Next mRNA was extracted from visceral adipose tissue of the fed and fasted animals and qRT-PCR was performed for the same inflammatory genes measured after CL 316,243 treatment (Figs. 2 and 3). Surprisingly, no correlation of gene expression between CL 316,243-induced inflammation and fasting-induced inflammation was observed. Though significant up-regulation of ICAM-1 and E selectin after CL 316,243 treatment was noted, no up-regulation of either of these genes in adipose tissue after fasting (Fig. 4B) could be detected. Furthermore, though we had observed several-fold increases in TNFα, IL1β, CCL-2, and IL-6 after CL 316,243 treatment (Fig. 2, E–H), fasting actually induced a significant reduction in TNFα, IL1β, and CCL-2 mRNA levels (Fig. 4B), consistent with a previous report (30).

Finally, we assessed what types of cells were infiltrating adipose tissue after fasting. Mice were fasted for 24 h, SVF was isolated from the epididymal adipose tissue and flow cytometry was performed. In contrast to CL 316,243 treatment, a 50% increase (15% to 22%, p = 0.002) in macrophage cells that were Siglec F negative, CD11b and F4/80 positive was observed in fasted animals. Furthermore, fasting did not induce a GR1-positive cell population (Fig. 4D). The infiltrated cells in both ad lib fed and fasted animals expressed high levels of Ly6c and Galectin 3 and did not express CD11c (Fig. 4, E and F), suggesting that this cell population is an M2-like “anti-inflammatory” cell population (23) and is similar to the type of macrophages that normally reside in lean adipose tissue, which is consistent with a previous report (30). Therefore, although fasting and CL 316,243 treatment each induce adipose tissue lipolysis, and thus, plasma NEFA levels to a similar extent (Figs. 1A and 4A), these two model systems induce different adipose tissue phenotypes. CL 316,243 treatment induces a more inflammatory, neutrophil-mediated infiltration, whereas fasting reduces inflammatory cytokine expression while increasing M2-type macrophages in adipose tissue.

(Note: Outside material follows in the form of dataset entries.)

(** Past the virtual mutex, whatever the real one says. *)
Lemma lock_real_owns lock caller :
  TC (inside (fun s => named s /\ owns lock s)) (lock_real cfg L self lock caller)
    (fun _ w => inside (fun s => named s /\ owns lock s) w /\ GMTX w = None).
Proof.
  eapply triple_bind; [apply steady; [by repeat split|by apply keeps_internal_call]|intros r].
  assert (Hf : forall x, TC (inside (fun s => named s /\ owns lock s)) (finish cfg L self caller x)
    (fun _ w => inside (fun s => named s /\ owns lock s) w /\ GMTX w = None)).
  { intros x. eapply triple_weaken; [| |exact (finished _ caller x (on_locks_owns lock))]; [done|]. by intros r' w0 w [_ H]. }
  destruct (negb (r =? 0)); [apply Hf|]. eapply triple_bind; [|intros ?; apply Hf].
  apply steady; [|by apply keeps_annotate].
  unfold tsan_user_acquire, tsan_ignore_end, tsan_ignore_begin, tsan_call, when. destruct (_ && _); by repeat split.
Qed.

(** * The functions that take a mutex *)
Lemma named_with A (f : State BoxScheduler -> result (A * State BoxScheduler)) :
  (forall s x s', f s = Ok (x, s') -> named s -> named s') ->
  TC (inside named) (with_state f) (fun _ => inside named).
Proof.
  intros Hf. apply triple_act; [done|]. intros w0 w x w' (Hi & Hm & s & Es & Hn) E. rewrite Es in E. simpl in E.
  apply rbind_Ok in E as ([y s'] & Ea & E). simplify_eq. split; [done|]. split; [done|].
  exists s'. split; [done|]. by eapply Hf.
Qed.

Lemma named_modify pt f s s' :
  (forall th, tid (f th) = tid th) -> modify pt f s = Ok s' -> named s -> named s'.
Proof. intros Hf E. by apply (same_locks_modify pt f). Qed.

Lemma named_unlock checks key caller s r s' :
  mutex_unlock checks key caller s = Ok (r, s') -> named s -> named s'.
Proof.
  unfold mutex_unlock. intros E Hn. apply rbind_Ok in E as (th & _ & E).
  destruct (mutexes s !! key) as [m|]; [|by simplify_eq]. case_match; [by simplify_eq|].
  apply rbind_Ok in E as (c & _ & E). cbv zeta in E. case_match; [by simplify_eq|].
  case_match; [by simplify_eq|]. apply rbind_Ok in E as ([[waiter ws] s2] & Hp & E).
  apply pick_waiter_Ok in Hp as (idx & sch & _ & _ & ->).
  apply rbind_Ok in E as (wt & _ & E). apply rbind_Ok in E as (s3 & Hm & E). simplify_eq.
  exact (named_modify _ (Thread.set_blocking false) _ _ (fun _ => eq_refl) Hm Hn).
Qed.

Inductive Acquire : Set :=
| ALock (ra : Z)
| ATrylock (ra : Z)
| ACondWait (cond : Z).

Definition run_acquire (c : Acquire) (lock : Z) : P Z :=
  match c with
  | ALock ra => rsched_pthread_mutex_lock cfg L env self ra lock
  | ATrylock ra => rsched_pthread_mutex_trylock cfg L env self ra lock
  | ACondWait cond => rsched_pthread_cond_wait cfg L env self cond lock
  end.

(** What the result says of the mutex. *)
Definition settled (c : Acquire) (lock r : Z) w : Prop :=
  GMTX w = None /\ (r = 0 -> inside (owns lock) w) /\
  match c with
  | ALock _ => inside (owns lock) w
  | ATrylock _ => r <> 0 -> inside (owns lock) w \/ r = EBUSY /\ inside (taken lock) w
  | ACondWait _ => True
  end.

Lemma inside_weaken φ ψ w : (forall s, φ s -> ψ s) -> inside φ w -> inside ψ w.
Proof. intros H (Hi & Hm & s & E & Hs). repeat (split; [done|]). exists s. auto. Qed.

Lemma owned_settles c lock r w :
  inside (fun s => named s /\ owns lock s) w /\ GMTX w = None -> settled c lock r w.
Proof.
  intros [Hs Hg]. assert (Ho : inside (owns lock) w) by (eapply inside_weaken, Hs; by intros s [_ ?]).
  split; [done|]. split; [done|]. destruct c; auto.
Qed.

Lemma locked_settles c lock :
  TC (inside named) (mutex_lock cfg L self lock self ;; lock_real cfg L self lock self) (settled c lock).
Proof.
  eapply triple_bind; [apply mutex_lock_owns|intros ?].
  eapply triple_weaken; [| |exact (lock_real_owns lock self)]; [done|]. intros r w0 w H. by apply owned_settles.
Qed.

Lemma maybe_switch b : TC (inside named) (when b (context_switch cfg L self self)) (fun _ => inside named).
Proof. destruct b; [apply kept; by apply context_switch_kept|by intros w0 w H]. Qed.

Lemma looked A (f : State BoxScheduler -> result A) :
  TC (inside named) (read_state f) (fun a w => inside named w /\ forall s, STATE w = Some s -> f s = Ok a).
Proof.
  apply triple_act; [done|]. intros w0 w a w' H E. assert (H' := H). destruct H' as (_ & _ & s & Es & _).
  rewrite Es in E. simpl in E. apply rbind_Ok in E as (y & Ef & E). simplify_eq. split; [done|].
  intros s' Es'. congruence.
Qed.

Lemma begun A (p : P A) Q : TC (inside named) p Q -> TC before_call (ensure_init cfg L env self ;; rsched_glock cfg L self ;; p) Q.
Proof.
  intros Hp. eapply triple_bind; [apply initialised|intros ?]. eapply triple_bind; [apply locked|intros ?]. exact Hp.
Qed.

Lemma mutex_lock_settles ra lock :
  TC before_call (rsched_pthread_mutex_lock cfg L env self ra lock) (settled (ALock ra) lock).
Proof.
  apply begun, bind_name. eapply triple_bind; [apply kept; by apply keeps_set_event|intros ?].
  apply bind_tid. eapply triple_bind; [apply kept, keeps_read|intros blocks].
  eapply triple_bind; [apply maybe_switch|intros ?]. apply locked_settles.
Qed.

Lemma busy_settles ra lock :
  TC (fun w => inside (fun s => named s /\ taken lock s) w) (finish cfg L self self EBUSY) (settled (ATrylock ra) lock).
Proof.
  eapply triple_weaken; [| |exact (finished _ self EBUSY (on_locks_taken lock))]; [done|].
  intros r w0 w (-> & Hs & Hg). split; [done|]. split; [done|]. intros _. right. split; [done|].
  eapply inside_weaken, Hs. by intros s [_ ?].
Qed.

E-selectin Is Required for β₃-Adrenergic Receptor-mediated Inflammation

E- and P-selectin are required for leukocyte recruitment to sites of inflammation in animal models, and are necessary for neutrophil rolling along vessels within inflamed tissue. It has also been demonstrated that E- and P-selectin have redundant and unique functions (12, 31–34). E-selectin expression is low until it is transcriptionally up-regulated in response to stimuli. Conversely, P-selectin is not as transcriptionally regulated, and is stored preformed in Weibel-Palade bodies within the endothelial cell (11). We hypothesized that because neutrophil infiltration was associated with CL 316,243-mediated inflammation, and E-selectin was the leukocyte adhesion molecule that was most highly induced by CL 316,243 treatment in adipose tissue, that E-selectin would be required for CL 316,243-induced adipose tissue inflammation. However, though it was not transcriptionally up-regulated to the same extent as E-selectin, we could not exclude the possibility that P-selectin may also be important for CL 316,243-induced neutrophil recruitment to adipose tissue. Conversely, because none of the leukocyte adhesion molecules were induced by fasting, and neutrophil infiltration was not associated with fasting-induced inflammation, we hypothesized that neither E- nor P-selectin would be required for fasting-induced inflammation.

To test this hypothesis, we utilized mice lacking E-selectin (E-sel KO) or P-selectin (P-sel KO), which have been extensively described (31–33, 35). These mice were injected with 0.5 mg/kg CL 316,243 or PBS, and plasma was collected for NEFA analysis. Importantly, 30 min following injection of 0.5 mg/kg CL 316,243, NEFA levels were increased 4–5 fold in the plasma of E-sel and P-sel KO mice, similar to wild type animals (Fig. 5A), suggesting that β₃-adrenergic receptor stimulation-mediated lipolysis occurs normally in these animals.

FIGURE 5. — **E-selectin KO mice are protected from CL 316,243-mediated adipose tissue immune cell infiltration.** Wild type, E-sel KO, or P-sel KO mice were injected with 0.5 mg/kg CL 316,243 or PBS intraperitoneally for 30 min to 24 h as indicated. A, plasma was drawn from the retroorbital sinus and NEFA were measured (n = 3 - 7, **; p < 0.005). B, visceral adipose tissue was isolated, fixed in 10% formalin, embedded in paraffin, and stained with H&E. Slides are representative of 3–6 animals at 50× magnification.

Because maximal leukocyte infiltration of adipose tissue is between 16–24 h after CL 316,243 injection, tissues were isolated from these animals 18 h post-injection. Visceral adipose tissue was excised from the injected mice and histological sections were prepared and stained with H&E. No obvious histological changes in the adipose tissue from either genotype that had been injected with PBS were detected. As expected, enhanced immune cell infiltration in wild type animals was observed. In P-sel KO mice, adipose tissue inflammation was induced to a similar extent as in the wild type mice (Fig. 5B). However, the E-sel KO mice were remarkably protected from the leukocyte infiltration that ensued upon CL 316,243 injection, thus suggesting that E-selectin is required for β₃-adrenergic receptor-induced neutrophil infiltration (Fig. 5B).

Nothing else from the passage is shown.